Try it
Each record below should be repeated precisely as written.

_ _ _ _

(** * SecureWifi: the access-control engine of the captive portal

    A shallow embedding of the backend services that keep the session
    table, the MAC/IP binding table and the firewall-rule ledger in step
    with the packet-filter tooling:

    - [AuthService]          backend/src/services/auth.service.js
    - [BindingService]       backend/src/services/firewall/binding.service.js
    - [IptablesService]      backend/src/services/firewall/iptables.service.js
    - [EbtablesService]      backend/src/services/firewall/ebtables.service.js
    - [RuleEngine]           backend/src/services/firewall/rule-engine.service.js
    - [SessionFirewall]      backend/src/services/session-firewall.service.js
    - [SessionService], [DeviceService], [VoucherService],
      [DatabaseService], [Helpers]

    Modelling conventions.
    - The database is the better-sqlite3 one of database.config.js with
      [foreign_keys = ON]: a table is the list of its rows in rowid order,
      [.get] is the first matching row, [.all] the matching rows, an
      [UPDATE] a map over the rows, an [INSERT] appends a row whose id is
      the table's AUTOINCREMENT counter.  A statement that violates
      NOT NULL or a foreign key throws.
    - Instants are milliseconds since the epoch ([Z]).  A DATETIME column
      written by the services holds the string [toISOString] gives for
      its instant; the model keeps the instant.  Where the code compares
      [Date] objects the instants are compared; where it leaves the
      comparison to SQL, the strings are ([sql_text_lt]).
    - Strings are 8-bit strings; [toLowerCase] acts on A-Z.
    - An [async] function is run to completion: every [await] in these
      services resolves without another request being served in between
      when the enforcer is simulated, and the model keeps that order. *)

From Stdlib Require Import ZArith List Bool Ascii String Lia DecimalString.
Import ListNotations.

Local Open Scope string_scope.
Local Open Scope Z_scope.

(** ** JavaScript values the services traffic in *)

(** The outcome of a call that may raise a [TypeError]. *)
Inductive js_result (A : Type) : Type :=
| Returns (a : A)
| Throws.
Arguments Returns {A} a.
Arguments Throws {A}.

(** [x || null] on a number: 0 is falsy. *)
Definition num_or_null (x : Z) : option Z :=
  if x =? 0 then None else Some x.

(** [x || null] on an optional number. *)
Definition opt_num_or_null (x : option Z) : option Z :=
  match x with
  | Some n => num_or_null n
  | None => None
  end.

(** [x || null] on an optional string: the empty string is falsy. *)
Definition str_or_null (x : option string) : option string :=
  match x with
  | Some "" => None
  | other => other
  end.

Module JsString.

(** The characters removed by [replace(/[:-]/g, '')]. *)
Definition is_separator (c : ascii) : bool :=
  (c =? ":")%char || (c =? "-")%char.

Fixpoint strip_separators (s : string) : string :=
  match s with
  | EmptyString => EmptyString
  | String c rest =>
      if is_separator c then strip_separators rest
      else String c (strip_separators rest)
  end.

_ _ _ _

Answer for this exercise
(** * SecureWifi: the access-control engine of the captive portal

    A shallow embedding of the backend services that keep the session
    table, the MAC/IP binding table and the firewall-rule ledger in step
    with the packet-filter tooling:

    - [AuthService]          backend/src/services/auth.service.js
    - [BindingService]       backend/src/services/firewall/binding.service.js
    - [IptablesService]      backend/src/services/firewall/iptables.service.js
    - [EbtablesService]      backend/src/services/firewall/ebtables.service.js
    - [RuleEngine]           backend/src/services/firewall/rule-engine.service.js
    - [SessionFirewall]      backend/src/services/session-firewall.service.js
    - [SessionService], [DeviceService], [VoucherService],
      [DatabaseService], [Helpers]

    Modelling conventions.
    - The database is the better-sqlite3 one of database.config.js with
      [foreign_keys = ON]: a table is the list of its rows in rowid order,
      [.get] is the first matching row, [.all] the matching rows, an
      [UPDATE] a map over the rows, an [INSERT] appends a row whose id is
      the table's AUTOINCREMENT counter.  A statement that violates
      NOT NULL or a foreign key throws.
    - Instants are milliseconds since the epoch ([Z]).  A DATETIME column
      written by the services holds the string [toISOString] gives for
      its instant; the model keeps the instant.  Where the code compares
      [Date] objects the instants are compared; where it leaves the
      comparison to SQL, the strings are ([sql_text_lt]).
    - Strings are 8-bit strings; [toLowerCase] acts on A-Z.
    - An [async] function is run to completion: every [await] in these
      services resolves without another request being served in between
      when the enforcer is simulated, and the model keeps that order. *)

From Stdlib Require Import ZArith List Bool Ascii String Lia DecimalString.
Import ListNotations.

Local Open Scope string_scope.
Local Open Scope Z_scope.

(** ** JavaScript values the services traffic in *)

(** The outcome of a call that may raise a [TypeError]. *)
Inductive js_result (A : Type) : Type :=
| Returns (a : A)
| Throws.
Arguments Returns {A} a.
Arguments Throws {A}.

(** [x || null] on a number: 0 is falsy. *)
Definition num_or_null (x : Z) : option Z :=
  if x =? 0 then None else Some x.

(** [x || null] on an optional number. *)
Definition opt_num_or_null (x : option Z) : option Z :=
  match x with
  | Some n => num_or_null n
  | None => None
  end.

(** [x || null] on an optional string: the empty string is falsy. *)
Definition str_or_null (x : option string) : option string :=
  match x with
  | Some "" => None
  | other => other
  end.

Module JsString.

(** The characters removed by [replace(/[:-]/g, '')]. *)
Definition is_separator (c : ascii) : bool :=
  (c =? ":")%char || (c =? "-")%char.

Fixpoint strip_separators (s : string) : string :=
  match s with
  | EmptyString => EmptyString
  | String c rest =>
      if is_separator c then strip_separators rest
      else String c (strip_separators rest)
  end.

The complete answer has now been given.